Em suma, deixam de cumprir seus objetivos específicos, violando princípios assegurados dentro do Estado Democrático de Direito, principalmente quando estão relacionados aos crimes dolosos contra vida, consumados ou tentados, ou seja, aborto, homicídio doloso, induzimento, instigação ou auxílio a suicídio e infanticídio.
Logo, foi atribuída ao Tribunal do Júri a competência de julgar estes crimes, com o intuito de garantir um maior grau de democracia, de modo que o acusado é julgado por pessoas desprovidas, sem nenhum conhecimento jurídico, ou seja, leigas em conhecimento jurídico.
Tendo em vista que em determinados casos, à uma grande repercussão social, é notória a capacidade da mídia de intervir silenciosamente, com o propósito de se obter vantagem através de notícias sensacionalistas, uma vez que, o impacto causado, gera indignação e comoção diante da sociedade, assim, influenciando nas convicções pessoais, até mesmo de julgadores, podendo ocasionar um resultado desfavorável ao réu em seu julgamento no Tribunal do Júri.
Propõe-se a partir deste artigo, demonstrar a motivação da mídia ao fazer alegações sobre julgamentos criminais, persuadindo e prejudicando em aspectos determinantes, como a imparcialidade dos jurados e os julgamentos dos acusados, além de desrespeitarem princípios constitucionais imprescindíveis que este possui por direito.

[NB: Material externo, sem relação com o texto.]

(** * kemalwaf: the WAF test suite (tools/waf_tester.py)

    A shallow embedding of the test harness: the HTTP client adapter
    [test_request], the runner [run_test] / [run_all_tests], the reporter
    [print_summary] and the entry point [main], followed by the properties
    of the specification that were checked against them.

    The target server, the wall clock and the date are the outside world of
    the program: they are collected in a record [world] that the program
    consults.  Everything the program changes (the list [self.results], the
    requests sent through the session, what is printed) lives in [state],
    threaded through a state-and-exception monad. *)

From Stdlib Require Import ZArith List String Ascii Bool Floats Lia.
From Stdlib Require Import Permutation Sorted DecimalString.
Import ListNotations.

Local Open Scope string_scope.
Local Open Scope list_scope.
Local Open Scope Z_scope.

(** ** Python values

    What [response.json()] can hand back, and what therefore ends up in the
    [rule_id] and [message] fields of a [TestResult]: the dataclass
    annotations are not enforced at run time. A [dict] is kept as an
    association list read from the front; strings are byte strings (UTF-8).
    The quoting below is that of ASCII text, which is all the suite
    quotes. *)

#[warnings="-register-all"]
Inductive pyval :=
| PyNone
| PyBool (b : bool)
| PyInt (z : Z)
| PyFloat (f : float)
| PyStr (s : string)
| PyList (l : list pyval)
| PyDict (d : list (string * pyval)).

(** [bool(v)]: what [if v] and [v or w] test. *)
Definition py_truthy (v : pyval) : bool :=
  match v with
  | PyNone => false
  | PyBool b => b
  | PyInt z => negb (z =? 0)
  | PyFloat f => negb (PrimFloat.eqb f 0%float)
  | PyStr s => negb (s =? "")%string
  | PyList l => match l with [] => false | _ :: _ => true end
  | PyDict d => match d with [] => false | _ :: _ => true end
  end.

(** [a or b] (both operands here have no effect, so evaluating [b] eagerly
    changes nothing). *)
Definition py_or (a b : pyval) : pyval := if py_truthy a then a else b.

Fixpoint assoc {A : Type} (k : string) (d : list (string * A)) : option A :=
  match d with
  | [] => None
  | (k', v) :: d' => if (k' =? k)%string then Some v else assoc k d'
  end.

(** [v.get(k)]: only a dict has the method; [None] stands for the
    AttributeError the call raises on anything else. *)
Definition py_get (v : pyval) (k : string) : option pyval :=
  match v with
  | PyDict d => Some match assoc k d with Some x => x | None => PyNone end
  | _ => None
  end.

(** Request parameters, JSON bodies and headers: [Dict = None] in the
    signatures, string to string in every call of the suite. *)
Definition strdict := list (string * string).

Ao proferir sobre a instituição do Tribunal do Júri, percebe-se que esta é reconhecida e aplicada em quase todas as legislações do mundo. Atualmente, está prevista na Constituição Federal de 1988, no artigo 5º, XXXVIII, com disciplina legal contida nos artigos 406 a 497 do Código de Processo Penal, e foi alterada pela Lei 11.689/2008.
Entretanto, é importante ressaltar que para chegar até a legislação atual, foi percorrido um caminho longo, qual suas regras de julgamento, foram empregadas e aperfeiçoadas no decorrer da evolução humana.

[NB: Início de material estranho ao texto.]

(** X2: In a program whose assignments have right-hand sides made of int
    literals, names and the operators + - * only, no operator meets an
    operand it rejects: whatever the symbol table, the execution raises none
    of TypeError, OverflowError, ZeroDivisionError and IndexError, and in
    every state it goes through the runtime environment holds ints only and
    the values printed so far are ints. *)
Theorem integer_programs_keep_ints :
  forall ast (symbol_table : gmap string string),
    forallb arith_stmt ast = true ->
    (forall e, e ∈ [TypeError; OverflowError; ZeroDivisionError; IndexError] ->
               (execute ast symbol_table).2 <> Some e)
    /\ Forall (fun st => ints_only (runtime st)
                         /\ Forall (fun v => is_int v = true) (output st))
              (states ast (State (initial_runtime symbol_table) [])).
Proof.
  intros ast symbol_table Hall.
  assert (Hinit : ints_only (initial_runtime symbol_table)).
  { intros k v. unfold initial_runtime. rewrite lookup_fmap.
    destruct (symbol_table !! k); [|done]. by intros [= <-]. }
  split.
  - intros e _. unfold execute.
    destruct (run_arith ast (State (initial_runtime symbol_table) []) Hinit
                (@List.Forall_nil _ _) Hall) as [-> _].
    discriminate.
  - by apply states_arith.
Qed.

Lemma integer_programs_witness :
  (execute sum_program {["x" := "int"; "y" := "int"]}).2 <> Some TypeError.
Proof.
  refine (proj1 (integer_programs_keep_ints sum_program
                   {["x" := "int"; "y" := "int"]} eq_refl) TypeError _).
  apply list_elem_of_here.
Defined.

(** *** Printing and assigning *)

Lemma exec_stmt_printed (rt rt' : gmap string pyobj) s printed :
  exec_stmt rt s = Ok (rt', printed) ->
  length printed = if is_print s then 1%nat else 0%nat.
Proof.
  destruct s as [vars|var e|var|tag rest]; cbn -[eval_expr]; try (by intros [= _ <-]).
  - destruct (eval_expr rt e); cbn; [|discriminate].
    by destruct (rt !! var); intros [= _ <-].
  - destruct (eval_expr rt (PStr var)); cbn; [|discriminate]. by intros [= _ <-].
Qed.

Lemma filter_print_cons s ast :
  length (filter is_print (s :: ast))
  = ((if is_print s then 1 else 0) + length (filter is_print ast))%nat.
Proof.
  rewrite filter_cons.
  destruct (decide (is_print s)) as [H|H]; destruct (is_print s); by simpl in *.
Qed.

Lemma run_output_length ast st :
  (length (output (run ast st).1) <= length (output st) + length (filter is_print ast))%nat
  /\ ((run ast st).2 = None ->
      length (output (run ast st).1)
      = (length (output st) + length (filter is_print ast))%nat).
Proof.
  revert st. induction ast as [|s ast IH]; intros st; [cbn; lia|].
  cbn [run]. destruct (exec_stmt (runtime st) s) as [[rt' printed]|e] eqn:He.
  - apply exec_stmt_printed in He.
    specialize (IH (State rt' (output st ++ printed))). cbn [output] in IH.
    rewrite length_app, He in IH. rewrite filter_print_cons.
    split; [|intros Hend; apply IH in Hend]; lia.
  - cbn. split; [lia|discriminate].
Qed.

No Brasil, o Tribunal do Júri foi disciplinado em 18 de junho de 1822, limitando a competência para julgar os crimes de imprensa, sendo este composto por juízes de fato e vinte e quatro cidadãos (bons, honrados, inteligentes e patriotas), de modo que julgariam os crimes de abuso da liberdade de imprensa. Todavia, suas decisões eram examinadas exclusivamente e minuciosamente pelo Príncipe Regente.
Logo, na Constituição Imperial de 1824, foi concedido ao Tribunal como órgão competente para julgar os crimes que lesavam determinados bens jurídicos, mais especificadamente os crimes contra a vida. No entanto, a proposta em instituir na esfera cível a atuação do Tribunal do Júri, esta por sua vez não subsistiu ao seu desempenho na prática, sendo deixada a sua ideologia de lado.
De acordo com Capez (2011, p.631), “alguns anos depois, foi disciplinado pelo Código de Processo Criminal, de 29 de novembro de 1832, o qual conferiu-lhe ampla competência, só restringida em 1824, com a entrada em vigor da Lei nº 261.”.
Posteriormente, o Júri esteve integrado em todas as constituições brasileiras, com exceção em 1937, de modo que este não foi incorporado no texto constitucional. Porém, mais tarde, foi restabelecida e regulamentada a instituição do Júri através do Decreto n. 167 de 1938, com finalidade de trazer para a sua organização, a competência e composição dos jurados, bem como, a sua restrição aos crimes dolosos contra vida.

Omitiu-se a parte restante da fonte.